:: Excerpted records ::
(** A region table with no rows and no [cost_per_km] entry. *)
Definition noData : OffData := mkOffData [] None.

(* ------------------------------------------------------------------ *)
(** ** Scenarios and readings of the stated properties *)

(** The reading of C6 with both directions: the recoverable heat is at
    a boundary exactly when the clamped recovery percentage is. *)
Definition recoverable_boundaries_iff (s : State) : Prop :=
  0 <= itLoadMW s ->
  let c := clamp (recoveryPct s) 0 100 in
  let r := recoverableHeatMW (core s) in
  0 <= r <= itLoadMW s /\
  (r == 0 <-> c == 0) /\
  (r == itLoadMW s <-> c == 100).

(** The three ownership structures of a comparison. *)
Definition models (o : Ownership.t) : list Ownership.Model :=
  [Ownership.modelA o; Ownership.modelB o; Ownership.modelC o].

(** A payback nobody should be shown: a negative or an infinite number. *)
Definition negative_or_infinite (n : num) : Prop :=
  match n with
  | Fin q => q < 0
  | PInf | NInf => True
  | NaN => False
  end.

(** C1 as stated, in its weakest form: when revenue minus opex is not
    positive, the payback of the model is neither negative nor infinite. *)
Definition payback_guarded (m : Ownership.Model) : Prop :=
  forall p,
    Ownership.annualProfit m = Fin p -> p <= 0 ->
    ~ negative_or_infinite (Ownership.paybackYears m).

(** A 1 MW food-and-brewery project: the plant opex exceeds the revenue. *)
Definition smallBreweryState : State :=
  withThermalInputs foodBrewery 1 10 8760 27 initialState.

(** No heat reused by the data center and no tipping fee. *)
Definition noReuseNoFeeState : State :=
  withOwnershipTerms 0 30 (withFacility "Ballard" 0 initialState).

(** C2 as stated: for every offtake kind with a reference range, the
    table holds the range scaled by the recoverable heat of the state,
    that is, the values [potentialCO2] computes for that kind. *)
Definition co2Bars_scaled (d : OffData) (s : State) : Prop :=
  forall k lo mid hi,
    potentialCO2 (selectOfftake k s) = Some (KindRange lo mid hi) ->
    exists b,
      In b (Derived.co2Bars (Page d s)) /\
      BarDatum.min b == lo /\ BarDatum.max b == hi /\ BarDatum.best b == mid.

(** The (min, max) pairs of a table. *)
Definition barRanges (t : list BarDatum.t) : list Range :=
  map (fun b => mkRange (BarDatum.min b) (BarDatum.max b)) t.

(** A sample region table: a header row, two countries and the average. *)
Definition sampleData : OffData :=
  mkOffData
    [ mkRow "Location" NotNumeric;
      mkRow "Germany" (Numeric 0.3);
      mkRow "Sweden" Falsy;
      mkRow "European average" (Numeric 0.2) ]
    (Some 12000).

(* ------------------------------------------------------------------ *)
(** ** Further derived values of the page *)

Definition MWH_PER_MW_YEAR : Q := 8760.

(** Outputs per MW-year. *)
Record Normalized : Type := mkNormalized {
  treviM3_per_MWyr : Q;
  uravuM3_per_MWyr : Q;
  dacTco2_per_MWyr : Q;
  dacWaterM3_per_MWyr : Q;
  homes_per_MWyr : Q;
  greenhouseHa_per_MWyr : Q;
  phxPeoplePerMWyr_trevi : Q;
  phxPeoplePerMWyr_uravu : Q;
  phxPeoplePerMWyr_dac : Q
}.

Definition normalized (s : State) : Normalized :=
  let treviM3_per_MWyr := TREVI_M3_PER_MW_YEAR_MID * treviFactor (perf s) in
  let uravuM3_per_MWyr := URAVU_M3_PER_MW_YEAR_MID * uravuFactor (perf s) in
  let dacTco2_per_MWyr := DAC_TCO2_PER_MW_YEAR * dacFactor (perf s) in
  let dacWaterM3_per_MWyr := DAC_WATER_M3_PER_MW_YEAR in
  let homes_per_MWyr :=
    if ltb 0 (mwhPerHomeYear s) then MWH_PER_MW_YEAR / mwhPerHomeYear s else 0 in
  let greenhouseHa_per_MWyr :=
    (MWH_PER_MW_YEAR / GREENHOUSE_MWH_PER_HA_YEAR_DEFAULT)
    * greenhouseFactor (perf s) in
  let perPerson := phxM3PerPersonYear s in
  let phxPeoplePerMWyr_trevi :=
    if ltb 0 perPerson then treviM3_per_MWyr / perPerson else 0 in
  let phxPeoplePerMWyr_uravu :=
    if ltb 0 perPerson then uravuM3_per_MWyr / perPerson else 0 in
  let phxPeoplePerMWyr_dac :=
    if ltb 0 perPerson then dacWaterM3_per_MWyr / perPerson else 0 in
  mkNormalized treviM3_per_MWyr uravuM3_per_MWyr dacTco2_per_MWyr
               dacWaterM3_per_MWyr homes_per_MWyr greenhouseHa_per_MWyr
               phxPeoplePerMWyr_trevi phxPeoplePerMWyr_uravu
               phxPeoplePerMWyr_dac.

:: Task statement ::
Write out exactly the lines above between the line with "Definition co2Bars_scaled (d" and the line with "phxPeoplePerMWyr_trevi : Q;", inclusive, and nothing beyond them.

:: Response to the task ::
Definition co2Bars_scaled (d : OffData) (s : State) : Prop :=
  forall k lo mid hi,
    potentialCO2 (selectOfftake k s) = Some (KindRange lo mid hi) ->
    exists b,
      In b (Derived.co2Bars (Page d s)) /\
      BarDatum.min b == lo /\ BarDatum.max b == hi /\ BarDatum.best b == mid.

(** The (min, max) pairs of a table. *)
Definition barRanges (t : list BarDatum.t) : list Range :=
  map (fun b => mkRange (BarDatum.min b) (BarDatum.max b)) t.

(** A sample region table: a header row, two countries and the average. *)
Definition sampleData : OffData :=
  mkOffData
    [ mkRow "Location" NotNumeric;
      mkRow "Germany" (Numeric 0.3);
      mkRow "Sweden" Falsy;
      mkRow "European average" (Numeric 0.2) ]
    (Some 12000).

(* ------------------------------------------------------------------ *)
(** ** Further derived values of the page *)

Definition MWH_PER_MW_YEAR : Q := 8760.

(** Outputs per MW-year. *)
Record Normalized : Type := mkNormalized {
  treviM3_per_MWyr : Q;
  uravuM3_per_MWyr : Q;
  dacTco2_per_MWyr : Q;
  dacWaterM3_per_MWyr : Q;
  homes_per_MWyr : Q;
  greenhouseHa_per_MWyr : Q;
  phxPeoplePerMWyr_trevi : Q;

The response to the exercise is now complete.